The mean age of control and PD subjects was 67.5 ± 6.8 and 76.6 ± 3.8 years respectively (mean ± SEM). Control group comprised of 3 males and 3 females whereas PD group consisted of 3 males and 2 females. 2–3 transversal sections/brain covering dorsal-medial and ventral-lateral areas of SN, (SN area identified in brain stem tissue by exiting fibers of 3rd cranial nerve), were used for immunofluorescence experiments. Immunofluorescence of GR and GFAP was carried out both with 10 μm paraffin sections (n = 2 for both control subjects and PD) as well as 30 μm fresh sections which were stored at −80 °C (n = 4 for controls and 3 for PD). For each experiment, equal number of control and PD sections were included for immunolabeling. To delineate SN area, TH immunohistochemistry was performed on adjacent sections. Surface area of SN comprising TH+ dopamine neurons was measured using a Nikon microscope (Eclipse, ×20 objective) equipped with a semi-automatic stereology system (Mercator software; Explora Nova VisioScan T4.18 system). The mean SN area in control and in PD samples was 29.94 ± 3.8 mm2 and 29.8 ± 4.0 mm2 per section, respectively. For GR and GFAP expression, similar results were obtained for paraffin sections and fresh tissues and thus the data were pooled. Paraffin-embedded sections were deparaffinated in a series of xylene/alcohol solutions, and antigen retrieval was achieved by heating the sections at 80 °C for 20 min in 10 mM sodium citrate buffer, pH 6.0. Cryostat fresh sections were air-dried before fixation with freshly prepared 4% PFA/ PBS solution for 20 min. The sections were rinsed in tris-buffered saline (TBS) solution containing 0.5% Triton before blocking for 2 h in 2% goat serum/TBS-0.5% Triton. They were incubated with rabbit polyclonal anti-GFAP antibody (Sigma-1/200) and mouse anti-GR antibody (AbCam-1/200) in 2% goat serum/TBS-0.5% Triton for 48 h at 4 °C. After washes in TBS-0.5% Triton, they were incubated with secondary antibodies: Alexa goat anti-rabbit 488 and donkey anti-mouse Cy3, washed, stained with Hoechst 33342 and mounted using vectashield.
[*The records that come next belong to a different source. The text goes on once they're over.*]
(** * Metropolis puzzle engines: acceptance rule, reversible moves,
      incremental energy, and the Sudoku uniqueness oracle.

    Shallow embedding of the C sources (Two Not Touch solver, KenKen
    solver, TSP route finder, magic-square generator, Sudoku solver and
    Sudoku puzzle maker).

    Conventions.
    - A C [int] is a [Z], and the arithmetic is exact.  The puzzles of
      fixed size (9 x 9, 10 x 10, 7 x 7, 183 sites) keep every [int]
      far below 2^31.  Where the size is an input - the order N of the
      magic square, the arguments of [RandomInteger] - the theorems
      state the range in which no [int] overflows and no [double] is
      rounded (N <= 180 for the energy, b < 2^20 for
      [RandomInteger (a, b)]).  The one product that can leave the
      range, in [Operation] of the KenKen solver, is wrapped around
      ([KenKen.wrap]).
    - A heap array indexed from 1 ([int *], [int **]) is a total map
      [Z -> Z] (resp. [Z -> Z -> Z]) updated pointwise; two arrays are
      the same configuration when they agree at every index.
    - A [double] that is only ever compared (temperature, uniform
      variate, acceptance probability) is a rational [Q].
    - The Mersenne Twister is a supply of tempered 32-bit words; the
      list of words still to be produced is the generator state.  A
      rejection loop recurses on that list, so a supply that runs dry
      before the loop exits yields [NeedMore]. *)

From Stdlib Require Import ZArith List Bool Lia QArith Wf_nat Permutation.
Import ListNotations.
Open Scope Z_scope.

(** ** Results of partial computations *)

Inductive res (A : Type) : Type :=
| Done (a : A)          (* the code ran to the end of the fragment *)
| NeedMore              (* the supply of random words / steps ran out *)
| Undefined.            (* a read outside an allocated block *)
Arguments Done {A} a.
Arguments NeedMore {A}.
Arguments Undefined {A}.

Definition bind {A B} (x : res A) (f : A -> res B) : res B :=
  match x with
  | Done a => f a
  | NeedMore => NeedMore
  | Undefined => Undefined
  end.

Notation "'do' x <- e ; k" := (bind e (fun x => k))
  (at level 10, x name, e at level 100, k at level 200).
Notation "'do' ' p <- e ; k" :=
  (bind e (fun r => match r with p => k end))
  (at level 10, p pattern, e at level 100, k at level 200).

(** ** Arrays as total maps *)

Definition upd (a : Z -> Z) (i v : Z) : Z -> Z :=
  fun k => if k =? i then v else a k.

Definition upd2 (a : Z -> Z -> Z) (i j v : Z) : Z -> Z -> Z :=
  fun x y => if (x =? i) && (y =? j) then v else a x y.

Definition b2z (b : bool) : Z := if b then 1 else 0.

(** The integers [lo, lo+1, ..., lo+len-1], the index set of a [for] loop. *)
Definition zrange (lo : Z) (len : nat) : list Z :=
  map (fun k => lo + Z.of_nat k) (seq 0 len).

Definition digits : list Z := [1; 2; 3; 4; 5; 6; 7; 8; 9].

(** The 81 grid sites in the order of the nested loops
    [for (x = 1; x <= 9; x++) for (y = 1; y <= 9; y++)]. *)
Definition cells : list (Z * Z) :=
  flat_map (fun x => map (fun y => (x, y)) digits) digits.

(** ** MetropolisFunctions.h *)

Module Rng.

Definition rng := list Z.

Definition word (N : Z) : Prop := 0 <= N < 4294967296.

(** [return ((N + 0.5) / 4294967296.0)] for the tempered word [N]. *)
Definition uniform (N : Z) : Q := Qmake (2 * N + 1) 8589934592.

Definition MTUniform (g : rng) : res (Q * rng) :=
  match g with
  | [] => NeedMore
  | N :: g' => Done (uniform N, g')
  end.

(** [return ((int) ((b-a+1) * MTUniform () + a))]: the cast truncates
    towards zero the value ((b-a+1)(2N+1) + a 2^33) / 2^33.  This is
    the value the code returns as long as its double arithmetic is
    exact, which is the case for 0 <= a <= b < 2^20: the product and
    the sum are then multiples of 2^-33 below 2^20, within the 53 bits
    of a double.  The ranges the solvers use (up to 1..183, and
    1..N*N for a magic square of order N <= 1023) lie inside; beyond
    2^20 the sum may be rounded, and [b-a+1] leaves the range of [int]
    at 2^31. *)
Definition RandomInteger_of (a b N : Z) : Z :=
  Z.quot ((b - a + 1) * (2 * N + 1) + a * 8589934592) 8589934592.

Definition RandomInteger (a b : Z) (g : rng) : res (Z * rng) :=
  match g with
  | [] => NeedMore
  | N :: g' => Done (RandomInteger_of a b N, g')
  end.

End Rng.
Import Rng.

(** ** The generator behind [MTUniform] *)

Module Twister.

(** [unsigned int] arithmetic is modulo 2^32. *)
Definition u32 (z : Z) : Z := z mod 4294967296.

Record state : Type := mkState {
  X : Z -> Z;   (* static unsigned int X[1248] *)
  k : Z         (* static unsigned int k *)
}.

(** [m[0] = 0; m[1] = 0x9908b0df;] *)
Definition m : Z -> Z := upd (upd (fun _ => 0) 0 0) 1 2567483615.

(** The branch [if (!seeded)]: [X[0]] is the integer typed in, the
    other entries come from the linear congruential generator; the
    counter is left at 624. *)
Definition seed (s : Z) : state :=
  let X := upd (fun _ => 0) 0 (u32 s) in
  let X :=
    fold_left (fun X k => upd X k (u32 (22695477 * X (k - 1) + 1)))
              (zrange 1 623) X in
  mkState X 624.

(** The tempering function:
    <<
    N ^= (N >> 11);
    N ^= (N << 7) & 0x9d2c5680;
    N ^= (N << 15) & 0xefc60000;
    N ^= (N >> 18);
    >> *)
Definition temper (N : Z) : Z :=
  let N := Z.lxor N (Z.shiftr N 11) in
  let N := Z.lxor N (Z.land (u32 (Z.shiftl N 7)) 2636928640) in
  let N := Z.lxor N (Z.land (u32 (Z.shiftl N 15)) 4022730752) in
  Z.lxor N (Z.shiftr N 18).

(** One call of [MTUniform] after seeding, up to the tempered word. *)
Definition step (st : state) : Z * state :=
  let X := X st in
  let k := k st in
  let Y := Z.lor (Z.land (X (k - 624)) 2147483648)
                 (Z.land (X (k - 623)) 2147483647) in
  let X := upd X k (Z.lxor (Z.lxor (Z.shiftr Y 1) (m (Z.land Y 1)))
                           (X (k - 227))) in
  let X := upd X (k - 624) (X k) in
  let N := temper (X k) in
  let k := k + 1 in
  let k := if k =? 1248 then 624 else k in
  (N, mkState X k).

(** The tempered words of the next [n] calls. *)
Fixpoint draws (n : nat) (st : state) : rng :=
  match n with
  | O => []
  | S n' => let '(N, st') := step st in N :: draws n' st'
  end.

(** The state after [n] calls. *)
Fixpoint after (n : nat) (st : state) : state :=
  match n with
  | O => st
  | S n' => after n' (snd (step st))
  end.

End Twister.

(** ** The acceptance test shared by the solvers *)

Module Acceptance.

(** [T > 0] on doubles. *)
Definition positive_temp (T : Q) : bool := negb (Qle_bool T 0).

(** A read [P[i]] of a block of [length P] doubles. *)
Definition read (P : list Q) (i : Z) : res Q :=
  if i <? 0 then Undefined
  else match nth_error P (Z.to_nat i) with
       | Some p => Done p
       | None => Undefined
       end.

(** <<
    AcceptTransition = 0;
    if (deltaE <= 0) { AcceptTransition = 1; }
    else if (T > 0) { if (MTUniform() <= P[deltaE]) AcceptTransition = 1; }
    >> *)
Definition AcceptTransition (T : Q) (P : list Q) (deltaE : Z) (g : rng)
  : res (bool * rng) :=
  if deltaE <=? 0 then Done (true, g)
  else if positive_temp T then
    do '(U, g') <- MTUniform g;
    do p <- read P deltaE;
    Done (Qle_bool U p, g')
  else Done (false, g).

End Acceptance.
Import Acceptance.

(** ** Two Not Touch solver *)

Module TwoNotTouch.

Record config : Type := mkConfig {
  col : Z -> Z -> Z;   (* col[r][s]: column of star s in row r *)
  R : Z; S : Z; C : Z  (* the star last moved and its former column *)
}.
For imaging, confocal laser-scanning Leica microscope with 40 × objective was used to acquire sequentially stacks of consecutive images at 2 μm intervals with 3 lasers at 488 nm (GFAP) and 555 nm (GR) and 633 nm (Hoechst). The fluorescence across one entire image was determined; a threshold for positive staining was set for each channel and same settings were used for all acquisitions. 7 fields (each 0.15 mm2) spanning SN were selected at random; in total they constitute about 1/30 of total SN area of the section. For 30 μm sections, images were reconstructed to obtain 6–8 μm thickness images corresponding approximately to nuclear size, this to avoid overlapping of cells. These images of astrocytes with Hoechst staining were analyzed for GR localization and quantification using ImageJ software, ARIVIS software was used for 3D reconstruction.

Statistical analysis

Data are expressed as mean ± SEM. Statistical analyses were performed by using Mann-Whitney non-parametric test and two-way ANOVA. Post hoc comparisons between mutant and control groups were made using a Bonferroni/Dunn test. Differences of p ≤ 0.05 were considered statistically significant. Statistical analyses were carried out using StatView 5.0 software.